Artist Graeme Neil Reid talks Commando (covers)

It's been a while since I last caught up with illustrator Graeme Neil Reid (our last chat can be found here) - in fact since then Graeme has become not only a Commando cover artist but, whisper it, nearly a regular cover artist. Anyhoo, I'm getting ahead of myself.

Like I say he's only recently become a Commando cover artist but he's already racked up 3 covers (#5153 - The red devil; #5187; Ice-cold commando; #5193 - Cold steel) and he has another one on the way...

...just pencils...

...half-painted...

and he's also teasing us with the cover after that one.

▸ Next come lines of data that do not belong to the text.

(** * User and role administration service: model and verified properties

    The service layer of the repository consists of two modules,
    [roleService] (one operation, [getAllRoles]) and [userService]
    ([createUser], [getAllUsers], [getUserByUsername], [getUserById],
    [updateUser], [softDeleteUser], [verifyUser]).  Both talk to a document
    store through an object-document mapper.

    The development has four layers:
    - JavaScript values as they reach the service (JSON bodies and query
      strings), with truthiness, [String], [parseInt] and the helper [toInt];
    - stored documents and the two collections;
    - the mapper and the store: casting, querying, sorting, windowing,
      unique indexes, updates;
    - the service operations themselves, written after the source.

    Integer numbers are the integers [Z]: they coincide with JavaScript
    numbers on the safe integers (up to [max_safe], 2^53 - 1), which is
    where page numbers, limits and document counts live; beyond them
    [parseInt] rounds and [String] switches notation, and the statements
    that depend on the value of a number say that it is a safe one
    ([safe_paging]).  Strings are the sequences of their UTF-8 bytes; case
    folding is the ASCII one. *)

From Stdlib Require Import ZArith Lia List Ascii String.
From Stdlib Require Import Sorting.Permutation Sorting.Sorted.
From stdpp Require Import base option list strings gmap pretty.

Local Open Scope string_scope.
Local Open Scope Z_scope.

(** ** JavaScript values *)

Module Js.

(** The values a request can carry (query strings and JSON bodies), and
    the object ids the mapper hands to the program (written as their
    hexadecimal string).  [VNum] is an integer number, one of the safe
    integers, of which [String] writes every digit; [VFloat] is any other
    number except [NaN] (one with a fractional part, one too large to be
    exact, an infinity), given by the string that [String] makes of it. *)
#[warnings="-register-all"] Inductive jsval : Type :=
  | VUndefined
  | VNull
  | VBool (b : bool)
  | VNum (n : Z)
  | VFloat (repr : string)
  | VNaN
  | VStr (s : string)
  | VId (o : string)
  | VArr (items : list jsval)
  | VObj (entries : list (string * jsval)).

#[export] Instance jsval_eq_dec : EqDecision jsval.
Proof.
  refine (fix go (x y : jsval) {struct x} : Decision (x = y) :=
    let _ : EqDecision jsval := go in
    match x, y with
    | VUndefined, VUndefined | VNull, VNull | VNaN, VNaN => left _
    | VBool a, VBool b => cast_if (decide (a = b))
    | VNum a, VNum b => cast_if (decide (a = b))
    | VFloat a, VFloat b => cast_if (decide (a = b))
    | VStr a, VStr b => cast_if (decide (a = b))
    | VId a, VId b => cast_if (decide (a = b))
    | VArr a, VArr b => cast_if (decide (a = b))
    | VObj a, VObj b => cast_if (decide (a = b))
    | _, _ => right _
    end); congruence.
Defined.

(** [ToBoolean]: what [if (v)], [!v] and [a || b] look at. *)
Definition truthy (v : jsval) : bool :=
  match v with
  | VUndefined | VNull | VNaN => false
  | VBool b => b
  | VNum n => negb (n =? 0)
  | VStr s => negb (String.eqb s "")
  | VFloat _ | VId _ | VArr _ | VObj _ => true
  end.

(** [a || b] yields [a] when it is truthy and [b] otherwise. *)
Definition js_or (a b : jsval) : jsval := if truthy a then a else b.

(** [typeof v === 'boolean']. *)
Definition is_boolean (v : jsval) : bool :=
  match v with VBool _ => true | _ => false end.

(** [String(v)]: an array is the comma-separated list of its elements,
    with nothing for null and undefined; a plain object is
    ["[object Object]"]. *)
Fixpoint ToString (v : jsval) : string :=
  match v with
  | VUndefined => "undefined"
  | VNull => "null"
  | VBool true => "true"
  | VBool false => "false"
  | VNum n => pretty n
  | VFloat repr => repr
  | VNaN => "NaN"
  | VStr s => s
  | VId o => o
  | VArr items =>
      (fix join (l : list jsval) : string :=
         match l with
         | [] => ""
         | x :: l' =>
             (match x with VUndefined | VNull => "" | _ => ToString x end) +:+
             (match l' with [] => "" | _ => "," +:+ join l' end)
         end) items
  | VObj _ => "[object Object]"
  end.

(** White space, skipped by [parseInt] and removed by [trim]: the ASCII
    characters tab, line feed, vertical tab, form feed, carriage return and
    space, and the other white space and line terminators of the language
    (U+00A0, U+1680, U+2000 to U+200A, U+2028, U+2029, U+202F, U+205F, U+3000
    and U+FEFF), each in its UTF-8 encoding. *)
Definition is_space (c : ascii) : bool :=
  let n := nat_of_ascii c in
  ((9 <=? n) && (n <=? 13))%nat || (n =? 32)%nat.

(** The rest of [s] after the white-space character at its head, if there
    is one. *)
Definition space_at (s : string) : option string :=
  match s with
  | EmptyString => None
  | String c s1 =>
      let n := nat_of_ascii c in
      if is_space c then Some s1
      else if (n =? 194)%nat then
        match s1 with
        | String c2 s2 => if (nat_of_ascii c2 =? 160)%nat then Some s2 else None
        | EmptyString => None
        end
      else if ((n =? 225) || (n =? 226) || (n =? 227) || (n =? 239))%nat then
        match s1 with
        | String c2 (String c3 s3) =>
            let n2 := nat_of_ascii c2 in
            let n3 := nat_of_ascii c3 in
            if ((n =? 225) && (n2 =? 154) && (n3 =? 128)
                || (n =? 226) && (n2 =? 128) &&
                   ((128 <=? n3) && (n3 <=? 138) || (n3 =? 168) || (n3 =? 169) || (n3 =? 175))
                || (n =? 226) && (n2 =? 129) && (n3 =? 159)
                || (n =? 227) && (n2 =? 128) && (n3 =? 128)
                || (n =? 239) && (n2 =? 187) && (n3 =? 191))%nat
            then Some s3 else None
        | _ => None
        end
      else None
  end.

Definition digit_of (c : ascii) : option Z :=
  let n := nat_of_ascii c in
  if ((48 <=? n) && (n <=? 57))%nat then Some (Z.of_nat n - 48) else None.

Fixpoint skip_spaces (fuel : nat) (s : string) : string :=
  match fuel with
  | O => s
  | S fuel' =>
      match space_at s with
      | Some s' => skip_spaces fuel' s'
      | None => s
      end
  end.

(** [s] without the white space at its start. *)
Definition skip_space (s : string) : string := skip_spaces (String.length s) s.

So I thought I'd catch up with Graeme about all things Commando...


When did you first think you could make a career as being an illustrator?
I’m not entirely sure when that would have been. I was late to drawing but when I started it was all I liked doing. But really as much as I went to college to study design and illustration I wouldn’t have said it was the right course for me in the long run and I ended up working in the design industry for a long time. I don’t think it occurred to me or that I was ever steered in a direction that would lead to becoming an illustrator. I was never surrounded by people who knew anything about that kind of thing and it was only through the years rolling by that I became aware that I could give it a go. 2006 was roughly when I started getting commissions from time to time but I guess for about four or five years before then I kind of wished I was creating art rather than paying the mortgage with a steady job :)

The pencils for issue 5193 - Cold steel




Before your work was published by Commando where else will people have seen your work?
Well I’m a jobbing illustrator so I’ve done (and continue to do) a lot of work that people wouldn’t realise I was involved in. I’ve had brief dalliances with comic work, TV, animation, magazine, books etc all the usual stuff. Probably around five years ago I started to tailor the work I do and concentrate on jobs that I actually wanted to do rather than just because it was offered to me. I’m more interested in enjoying what I create than grudgingly churning out art I don’t care for.

...the finished cover...

There's a link here all about the making of the Cold Steel cover.

How did the work with Commando come about? Were you pitching to them? Did they approach you?
I’d done work for DC Thomson before, they have various groups and divisions within the company which I’d done different jobs for. A friend of mine, Gordon Tait, has worked at Thomson’s for a long time and he’d hired me to illustrate things every now and then. So through doing work for him and just generally chatting to him as a friend he knew what I’d like to work on and what I’d be interested in. I’d always popped my head in to say hello to past editor Calum Laird and Scott Montgomery and I’ve chatted to Kirsten Murray and Laura Brown but I’d never really seriously pushed for any work from those guys. It was just always a daydream that I might get to do some covers, on a check list of wishful jobs you might say. Last year Gordon changed his job within the company and became head of the Heritage Brands which includes Commando. So in this case it is definitely a case of who you know! I like to think I might have made it eventually anyway but I’m not the best at pushing for work so it helps when you have a friend who can see what you could be capable of to give you a hand in achieving it.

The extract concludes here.